Which lines of the entries contain the word "enough"? Please list them.

╔══

(* ===== verification/RemoteExchange.v ===== *)
(** * Client and service of a remote log, together

    The two programs of [Remote] and [RemoteService] run against each other:
    what one writes is what the other reads, however it is cut into reads.
    Their exchange refines the plain specification of a remote log: an
    authorized reader gets the tail of the configured file, everyone else the
    one fixed failure. *)

From stdpp Require Import sorting.
From S2P Require Import Prelude Utf8 Str Errors SshArgs LensValue Profile LogSource Output Session SessionFacts RemoteWire RemoteService RemoteFacts.

(** ** JSON values *)
Lemma json_eqb_eq v w : json_eqb v w = true ↔ v = w.
Proof.
  revert w. induction v as [v Hv|l IH|l IH] using json_ind'; intros w.
  - destruct v, w; try done; cbn [json_eqb]; rewrite ?Bool.eqb_true_iff, ?String.eqb_eq; naive_solver.
  - destruct w as [| | | |k|]; try done. cbn [json_eqb]. transitivity (l = k); [|naive_solver].
    revert k. induction IH as [|v l Hv _ IHl]; intros [|w k]; try done. rewrite andb_true_iff, Hv, IHl. naive_solver.
  - destruct w as [| | | | |k]; try done. cbn [json_eqb]. transitivity (l = k); [|naive_solver].
    revert k. induction IH as [|[a v] l Hv _ IHl]; intros [|[b w] k]; try done. cbn [snd] in Hv.
    rewrite !andb_true_iff, Hv, IHl, String.eqb_eq. naive_solver.
Qed.

(** a value [unique] accepts as it is *)
Definition Canonical (v : json) : Prop := unique v = Some v.
Definition keys_increase (m : json_map) : Prop := StronglySorted (fun a b => String.compare a.1 b.1 = Lt) m.

Lemma map_insert_last k v m :
  Forall (fun e => String.compare e.1 k = Lt) m → map_insert k v m = m ++ [(k, v)] ∧ map_get k m = None.
Proof.
  induction 1 as [|[k' v'] m Hk _ [IHi IHg]]; [done|]. cbn [fst] in Hk. cbn [map_insert map_get app].
  assert (E : String.compare k k' = Gt) by by rewrite String.compare_antisym, Hk.
  rewrite E, IHi. destruct (String.eqb_spec k k') as [->|]; [|done].
  assert (String.compare k' k' = Eq) by (by destruct (String.compare k' k') eqn:Ec;
    pose proof (String.compare_antisym k' k') as Ha; rewrite Ec in Ha). congruence.
Qed.

Lemma canonical_array l : Forall Canonical l → Canonical (JArray l).
Proof.
  intros Hl. unfold Canonical. cbn [unique].
  enough (Hgo : (fix go (l : list json) : option (list json) :=
    match l with [] => Some [] | x :: l => x ← unique x; l ← go l; Some (x :: l) end) l = Some l) by by rewrite Hgo.
  induction Hl as [|v l Hv _ IH]; [done|]. by rewrite Hv, IH.
Qed.

Lemma canonical_object m : keys_increase m → Forall (fun e => Canonical e.2) m → Canonical (JObject m).
Proof.
  intros Hs Hm. unfold Canonical. cbn [unique].
  enough (Hgo : ∀ acc, keys_increase (acc ++ m) →
    (fix go (l : list (string * json)) (m : json_map) : option json_map :=
       match l with
       | [] => Some m
       | (k, x) :: l =>
         match map_get k m with Some _ => None | None => x ← unique x; go l (map_insert k x m) end
       end) m acc = Some (acc ++ m)) by by rewrite Hgo.
  clear Hs. induction Hm as [|[k v] m Hv _ IH]; intros acc Hs; [by rewrite app_nil_r|]. cbn [snd] in Hv.
  assert (Hlt : Forall (fun e => String.compare e.1 k = Lt) acc).
  { apply Forall_forall. intros e He. unfold keys_increase in Hs. apply StronglySorted_app_1_elem_of with (x1 := e) (x2 := (k, v)) in Hs; set_solver. }
  destruct (map_insert_last k v acc Hlt) as [Hi Hg]. cbv beta iota fix. rewrite Hg, Hv. cbn [mbind option_bind]. rewrite Hi.
  by rewrite IH, <- app_assoc by by rewrite <- app_assoc.
Qed.

Lemma canonical_strings {A} (f : A → string) l : Canonical (JArray (JString ∘ f <$> l)).
Proof. apply canonical_array, Forall_forall. intros v (a & -> & _)%list_elem_of_fmap. done. Qed.

(** the messages of the protocol are canonical *)
Ltac canonical :=
  repeat (first
    [ exact eq_refl
    | apply canonical_object; [repeat constructor|]
    | apply canonical_strings
    | apply canonical_array
    | constructor ]; cbn [snd]).

Lemma call_canonical r l t : Canonical (call r l t).
Proof. change (call r l t) with (JObject [("id", jn 3); ("jsonrpc", js "2.0"); ("method", js "tools/call");
    ("params", JObject [("_meta", JObject [("gaze-lens/token", js t)]);
       ("arguments", JObject [("lines", jn l); ("resource", js r)]); ("name", js "log_tail")])]%string). canonical. Qed.

Lemma response_canonical b : Canonical (response b).
Proof.
  change (response b) with (JObject [("id", jn 3); ("jsonrpc", js "2.0");
    ("result", JObject [("content", JArray []); ("isError", JBool false);
       ("structuredContent", JObject [("lines", JArray (JString ∘ id <$> b_lines b));
          ("truncated", JArray (JString ∘ truncation_name <$> b_truncated b))])])]%string).
  canonical.
Qed.

(** ** A reliable connection *)

(** arrivals that are the bytes [b], cut in some way *)
Definition Feeds (arrivals : list Arrival) (b : bytes) : Prop :=
  ∃ chunks, arrivals = Data <$> chunks ∧ Forall (λ c, c ≠ []) chunks ∧ concat chunks = b.

(** a connection whose peer will send [inp] and which has sent [out] *)
Definition Conn (io : Io) (inp out : bytes) : Prop :=
  io_faults io = [] ∧ io_out io = out ∧ ∃ later, Feeds (io_in io) later ∧ inp = io_buf io ++ later.

Lemma line_end_found line rest : LF ∉ line → line_end (line ++ LF :: rest) = S (length line).
Proof.
  intros Hl. unfold line_end. assert (E : list_find (fun b => b = LF) (line ++ LF :: rest) = Some (length line, LF)).
  { apply list_find_Some. split_and!; [by rewrite lookup_app_r, Nat.sub_diag|done|].
    intros j y Hy Hj ->. rewrite lookup_app_l in Hy by done. by apply Hl, (list_elem_of_lookup_2 _ j). }
  by rewrite E.
Qed.

Lemma line_end_none buf : LF ∉ buf → line_end buf = length buf.
Proof.
  intros Hl. unfold line_end. destruct (list_find _ buf) as [[i b]|] eqn:E; [|done].
  apply list_find_Some in E as (Hi & -> & _). by apply list_elem_of_lookup_2 in Hi.
Qed.

(** one buffer: either the line ends in it, or all of it is taken *)
Lemma take_line_spec acc buf line rest more :
  buf ≠ [] → LF ∉ line → buf ++ more = line ++ LF :: rest → len acc + len line + 1 <= FRAME_BYTES →
  (∃ rest', buf = line ++ LF :: rest' ∧ rest = rest' ++ more ∧
     take_line acc buf = Ok (inl (acc ++ line ++ [LF], rest'))) ∨
  (∃ line', line = buf ++ line' ∧ more = line' ++ LF :: rest ∧ take_line acc buf = Ok (inr (acc ++ buf))).
Proof.
  intros Hb Hl E Hlen. unfold take_line.
  assert (Hcap : ∀ n, (n <= S (length line))%nat → (FRAME_BYTES <? len acc + N.of_nat n) = false).
  { intros n Hn. apply N.ltb_ge. unfold len in *. lia. }
  apply app_eq_app in E as (k & [[-> E]|[-> ->]]).
  - destruct k as [|c k]; cbn [app] in E.
    + right. exists []. subst more. rewrite !app_nil_r in *. split_and!; [done|done|].
      rewrite line_end_none, Hcap by (done || lia). cbn [reject mbind result_bind].
      rewrite firstn_all. destruct (line !! _) as [b|] eqn:Hb'; [|done].
      apply list_elem_of_lookup_2 in Hb'. destruct (beq b LF) eqn:Hbl; [|done]. apply beq_true in Hbl as ->. done.
    + left. injection E as <- ->. exists k. split_and!; [done|done|].
      rewrite line_end_found, Hcap by (done || lia). cbn [reject mbind result_bind].
      replace (S (length line) - 1)%nat with (length line) by lia.
      rewrite lookup_app_r, Nat.sub_diag by lia. cbn. change (beq LF LF) with true. cbn.
      change (line ++ LF :: k) with (line ++ [LF] ++ k). rewrite app_assoc.
      rewrite take_app_length' by (rewrite length_app; cbn; lia).
      by rewrite drop_app_length' by (rewrite length_app; cbn; lia).
  - right. exists k. assert (LF ∉ buf) by set_solver. rewrite length_app in Hcap. split_and!; [done|done|].
    rewrite line_end_none, Hcap by (done || lia). cbn [reject mbind result_bind].
    rewrite firstn_all. destruct (buf !! _) as [b|] eqn:Hb'; [|done].
    apply list_elem_of_lookup_2 in Hb'. destruct (beq b LF) eqn:Hbl; [|done]. apply beq_true in Hbl as ->. done.
Qed.

Lemma read_more_spec acc arrivals line rest :
  Feeds arrivals (line ++ LF :: rest) → LF ∉ line → len acc + len line + 1 <= FRAME_BYTES →
  ∃ rest' arrivals' later, read_more acc arrivals = (Ok (acc ++ line ++ [LF], rest'), arrivals') ∧
    Feeds arrivals' later ∧ rest = rest' ++ later.
Proof.
  intros (chunks & -> & Hne & Hc) Hl. revert acc line Hc Hl.
  induction Hne as [|c chunks Hc0 Hne IH]; intros acc line Hc Hl Hlen; [by destruct line|].
  cbn [fmap list_fmap read_more]. destruct c as [|b c]; [done|]. cbn [concat] in Hc.
  destruct (take_line_spec acc (b :: c) line rest (concat chunks)) as [(r' & _ & -> & E)|(line' & -> & Hm & E)];
    [done..| |].
  - rewrite E. exists r', (Data <$> chunks), (concat chunks). split_and!; [done|by exists chunks|done].
  - rewrite E. destruct (IH (acc ++ b :: c) line' Hm) as (r' & arr & later & Hr & Hf & ->); [set_solver| |].
    + unfold len in *. rewrite !length_app in *. lia.
    + exists r', arr, later. rewrite <- !app_assoc in *. by split_and!.
Qed.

╚══

Answer to this problem.
  enough (Hgo : (fix go (l : list json) : option (list json) :=
  enough (Hgo : ∀ acc, keys_increase (acc ++ m) →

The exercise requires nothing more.